We know that natural cardiomyocyte proliferation is not sufficient to regenerate heart muscle defects in babies and children with congenital heart disease or in adults after a heart attack. Heart failure can be the result.
By focusing on the mechanisms of growth and regeneration of the myocardium, Dr. Kühn and Dr. Liu’s research has already led to important discoveries. Their work has shown that administration of two naturally occurring peptides, periostin and neuregulin, can stimulate cardiomyocytes to proliferate and, in animals, repair myocardial defects and restore cardiac function.
Members of the Kühn and Liu Lab team are focused on three initial areas
- Inducing Cardiomyocyte Proliferation
- Mechanisms of Myocardial Growth and Regeneration
- Translational Research
The Kühn and Liu Lab team are taking these findings and turning them into new and novel therapies for healing the hearts of children and adults.
1. Inducing Cardiomyocyte Proliferation
The Kühn and Liu Lab discovered that cell cycle re-entry and division of cardiomyocytes is induced by periostin peptide, a component of the extracellular matrix, and neuregulin 1 (NRG1), a growth factor. After experimentally inducing myocardial infarctions, we have shown that the administration of recombinant periostin peptide or NGR1 enhances cardiomyocyte cycling, reduces infarct size, and improves myocardial function. Using an animal model to mimic heart failure in babies and children, we are currently testing the therapeutic benefits of NGR1 administration.

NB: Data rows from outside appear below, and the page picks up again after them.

(* ===== verification/DeviceSet.v ===== *)
(** * The device set of an account (crates/mls-core/src/device_set.rs)

    Device leaves are added, paired through a signed payload, removed, or rotated out
    when compromised; each change emits a transparency event. [Uuid::new_v4] draws a
    fresh id, which is an argument here; [serde_json] on the pairing payload and the
    text of a signature parse error are parameters. *)

From Stdlib Require Import Ascii.
From S2P Require Import Prelude Collections Bytes StrOps Crypto Governance MlsGroup Identity.

Definition PAIRING_PAYLOAD_VERSION : N := 1.

Inductive DeviceSetError :=
| DeviceNotFound (device_id : Uuid)
| DeviceAlreadyRetired (device_id : Uuid).

Record DeviceRotation := {
  dr_retired : DeviceLeaf;
  dr_replacement : DeviceLeaf
}.

Record TransparencyEvent := {
  ev_device_id : Uuid;
  ev_kind : string;
  ev_epoch : N
}.

Record DevicePairingPayload := {
  pp_version : N;
  pp_authorizing_device_id : Uuid;
  pp_identity_key : string;
  pp_requested_label : string;
  pp_challenge : Uuid;
  pp_expires_epoch : N;
  pp_signature : string
}.

Inductive DevicePairingError :=
| UnauthorizedAuthorizingDevice
| InvalidPayload (what : string)
| PairingIdentityMismatch
| PairingExpired
| SignatureVerificationFailed
| DuplicateDeviceKey.

Record DeviceSet := {
  dv_next_leaf : N;
  dv_devices : gmap Uuid DeviceLeaf;
  dv_transparency : list TransparencyEvent
}.

Definition DeviceSet_new : DeviceSet :=
  {| dv_next_leaf := 0; dv_devices := ∅; dv_transparency := [] |}.

(** [serde_json::to_string] and [from_str] at the payload, with the text of their errors,
    and the text of [ed25519_dalek]'s signature error. *)
Class PairingJson := {
  payload_to_json : DevicePairingPayload → result string string;
  payload_from_json : string → result DevicePairingPayload string;
  signature_error_text : string
}.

We have demonstrated that a sub-population of differentiated cardiomyocytes has proliferative potential and responds to periostin peptide and NGR1 with cell cycle re-entry.
2. Mechanisms of Myocardial Growth and Regeneration
Regeneration is an important mechanism of tissue homeostasis in multicellular organisms, and the limited ability of the mammalian heart to regenerate is remarkable. Many mammalian tissues, such as blood and skin, regenerate after injury, relying on undifferentiated stem cells.
Heart tissue, like other tissues with limited regenerative capacity, is largely comprised of terminally differentiated cells. This means that they do not divide. However, some cardiomyocytes can re-enter the cell division cycle under certain conditions. For example, cardiomyocyte cell cycle activity in the region bordering a myocardial infarction increases transiently. Although this increase is not sufficient for effective regeneration, it suggests that some cardiomyocytes may proliferate in response to extracellular signals present in the infarct border zone.
The Kühn and Liu Lab is exploring the signals that promote cardiomyocyte cell cycle entry and division with the hope of identifying specific factors that can become leads for new medications
3. Translational Research
Stimulating cardiomyocyte proliferation with periostin peptide or with neuregulin 1 shows great potential for repairing the mammalian heart after injury due to myocardial infarction, or to repair congenital heart defects, such as hypoplastic left heart syndrome.
As a step toward this goal, researchers in the Kühn and Liu Lab are currently working to characterize cardiomyocyte proliferation in children and adults with heart failure.
We have demonstrated that cardiomyocyte proliferation contributes to heart growth in babies and children. This raises the possibility to target this process with new regenerative therapies. One of our regeneration factors, neuregulin, is currently in clinical phase 2 testing in adult heart failure patients. We do not have financial interests in the development of neuregulin as a therapy and look forward to advancing toward clinical trials in children. The significance and promise of research on cardiomyocyte regeneration for developing new heart failure therapies for babies and infants was recognized by a working group of the National Heart Lung and Blood Institute in 2013.